Peaky Blinders: The Immortal Man is exactly what it needed to be: a proper farewell to one of British television's greatest characters, delivered with craft, ambition, and a genuine love for the world Steven Knight built. The full cast — led by a career-best Cillian Murphy and an electrifying Barry Keoghan — is worth your time alone. The plot threads the needle between personal drama and wartime thriller with real skill. The release date meant millions of people watched it on the same Friday night and talked about nothing else all weekend. Is it perfect? No. Is it essential? Absolutely. By order of the Peaky Blinders — watch it.

Frequently Asked Questions (FAQs)

1. When was Peaky Blinders: The Immortal Man released on Netflix? Peaky Blinders: The Immortal Man arrived globally on Netflix on March 20, 2026, following a limited theatrical release that began on March 6, 2026. The film premiered at Symphony Hall in Birmingham on March 3, 2026.

2. Who is in the cast of The Immortal Man? The main cast includes Cillian Murphy as Tommy Shelby, Barry Keoghan as Duke Shelby, Tim Roth as the villain Beckett, and Rebecca Ferguson in a key returning role. Fan favourites Stephen Graham, Sophie Rundle, Ned Dennehy, Packy Lee, and Ian Peck also return from the original series.

3. What is the plot of Peaky Blinders: The Immortal Man? Set in Birmingham in November 1940, the film follows self-exiled Tommy Shelby as he is drawn out of retirement when his estranged son Duke becomes entangled in a Nazi plot involving counterfeit British currency. Tommy must return to his city, confront his past, and choose whether to save his family — and, incidentally, his country.

4. How long is Peaky Blinders: The Immortal Man? The film has a runtime of 112 minutes — just under two hours. It is rated R and was produced by BBC Film for global distribution on Netflix.

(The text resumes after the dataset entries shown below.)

(* ===== verification/Agent.v ===== *)
(** * The agent command line

    [controller/src/main.rs]: the options of [sdr-agent-controller], its seven
    modes, and what each of them does with the adapters.  An adapter is one of
    the traits, made from the address or the path the options give; all act on
    one outside world [W].  [from_slice] at each type that is read and
    [to_string] of what is printed are serde_json's. *)
From S2P Require Import Prelude Text Net F32 Protocol Policy Framing Planner Recognizer Sdr Session Numbers Execution SweepPlan Runner RunnerSafety.

(** ** The options *)

(** The errors behind [Box<dyn Error>]. *)
Module AgentError.
Inductive t `{Json} :=
| InvalidInput (message : string)
| Unparsable
| Io (message : string)
| Serde (message : string)
| Policy (error : PolicyError.t)
| Controller (error : ControllerError.t)
| Recognizer (error : RecognizerError.t)
| Sdr (error : SdrError.t)
| Sweep (error : SweepError.t)
| Runner (error : RunnerError.t).
End AgentError.

(** The variables of [run]. *)
Module AgentOptions.
Record t := mk {
  socket : string;
  request_path : string;
  instruction : option string;
  mode : string;
  sdrd_address : option SocketAddr.t;
  recognizer_socket : string;
  recognizer_spool_root : string;
  timeout_ms : Z;
  sdrd_timeout_ms : Z;
  recognizer_timeout_ms : Z;
  execution_approval : option string;
  audit_log : string;
  session_generation : option Z;
  survey_gain_db : Z;
  sweep_point_timeout_ms : Z;
}.
Definition default : t :=
  {| socket := "/run/sdr-agent/planner.sock";
     request_path := "-";
     instruction := None;
     mode := "plan";
     sdrd_address := None;
     recognizer_socket := "/run/sdr-agent/recognizer.sock";
     recognizer_spool_root := "/run/sdr-agent/iq";
     timeout_ms := 30000;
     sdrd_timeout_ms := 5000;
     recognizer_timeout_ms := 5000;
     execution_approval := None;
     audit_log := "/var/lib/sdr-agent/audit.jsonl";
     session_generation := None;
     survey_gain_db := 20;
     sweep_point_timeout_ms := 250 |}.
(* ===== verification/Aggregation.v ===== *)
(** * The spectrum aggregator of the p201pro tools

    [raspberry-pi/p201pro-rust/src/aggregation.rs]: IQ samples enter a ring
    buffer; every [hop_samples] samples the ring is unrolled, windowed and
    transformed, the powers of [frames_per_snapshot] transforms are averaged,
    and the average becomes one [SpectrumSnapshot].

    rustfft, num_complex and the platform's [cos], [log10] and [powf] are not in
    the repository: they are the class [SpectrumMath].  [None] is a panic.  The
    second half proves that the ring, the counters and the buffering across calls
    compute overlapping windows of the sample stream. *)
From S2P Require Import Prelude F32.

(** ** What is imported *)
Class SpectrumMath := {
  Complex : Type;
  complex_new : float -> float -> Complex;
  complex_default : Complex;
  complex_scale : Complex -> float -> Complex;
  norm_sqr : Complex -> float;
  (** [plan_fft_forward(len)] and [process_with_scratch]; the scratch space is
      overwritten by every call. *)
  fft_process : list Complex -> list Complex;
  fft_process_length : forall l, length (fft_process l) = length l;
  cosf : float -> float;
  log10f : float -> float;
  powf : float -> float -> float;
}.

Definition ADC_FULL_SCALE : float := f32_of_Z 2048.
(** The binary32 nearest to 1.0e-20 ([min_power_nearest]). *)
Definition MIN_POWER : float := f32_lit 12379400 90.
(** [std::f32::consts::PI]. *)
Definition PI : float := f32_lit 13176795 22.

(** [v[i]] with an index in range; [aggregator_wf] below keeps them so. *)
Definition get {A} (d : A) (l : list A) (i : Z) : A := default d (l !! Z.to_nat i).

(** [usize] multiplication, which wraps in a release build. *)
Definition mul64 (a b : Z) : Z := (a * b) mod 2 ^ 64.

(** [usize::is_power_of_two]. *)
Definition usize_is_power_of_two (n : Z) : bool := (0 <? n) && (Z.land n (n - 1) =? 0).

(** ** Configuration *)
Module SpectrumConfig.
Record t : Type := mk {
  center_freq_hz : Z;
  sample_rate_hz : Z;
  fft_size : Z;
  overlap_percent : Z;
  frames_per_snapshot : Z;
  coarse_bins : Z;
  threshold_above_noise_db : float;
  merge_gap_bins : Z;
  dc_exclusion_bins : Z;
}.
(** The configuration of the aggregator for this plan. *)
Definition spectrum_config (plan : t) (center : Z) : SpectrumConfig.t :=
  {| SpectrumConfig.center_freq_hz := center;
     SpectrumConfig.sample_rate_hz := plan.(sample_rate_hz);
     SpectrumConfig.fft_size := plan.(fft_size);
     SpectrumConfig.overlap_percent := plan.(overlap_percent);
     SpectrumConfig.frames_per_snapshot := plan.(frames_per_point);
     SpectrumConfig.coarse_bins := plan.(coarse_bins);
     SpectrumConfig.threshold_above_noise_db := plan.(threshold_db);
     SpectrumConfig.merge_gap_bins := plan.(merge_gap_bins);
     SpectrumConfig.dc_exclusion_bins := 1 |}.

(** The widths of the fields. *)
Definition wf (self : t) : Prop :=
  is_u64 self.(buffer_samples) /\ is_u64 self.(settle_ms) /\ is_u64 self.(fft_size)
  /\ is_u64 self.(overlap_percent) /\ is_u64 self.(frames_per_point)
  /\ is_u64 self.(coarse_bins) /\ is_u64 self.(merge_gap_bins) /\ is_u64 self.(max_points)
  /\ is_u64 (length_z self.(centers_hz)).
End SoftwareSweepPlan.

(** ** libiio *)

(** What the sweep does to the radio, in order.  A channel is its position in
    its device. *)
Inductive Op : Type :=
| WriteInt (device : string) (channel : nat) (attribute : string) (value : Z)
| ReadInt (device : string) (channel : nat) (attribute : string)
| Enable (device : string) (channel : nat)
| Disable (device : string) (channel : nat)
| IsEnabled (device : string) (channel : nat)
| SampleSize (device : string)
| CreateBuffer (device : string) (samples : Z)
| Refill
| ChannelData (i q : nat)
| DropBuffer
| Sleep (ms : Z).

Definition Log : Type := list Op.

5. Do I need to watch all six seasons of Peaky Blinders to understand The Immortal Man? While the film is written to be reasonably accessible to newcomers, watching the full series will significantly deepen your emotional investment. Key characters, relationships, and backstory from the series are referenced throughout, and the film's emotional climax relies heavily on understanding what Tommy Shelby has lost over the course of six seasons. All six seasons are available to stream on Netflix.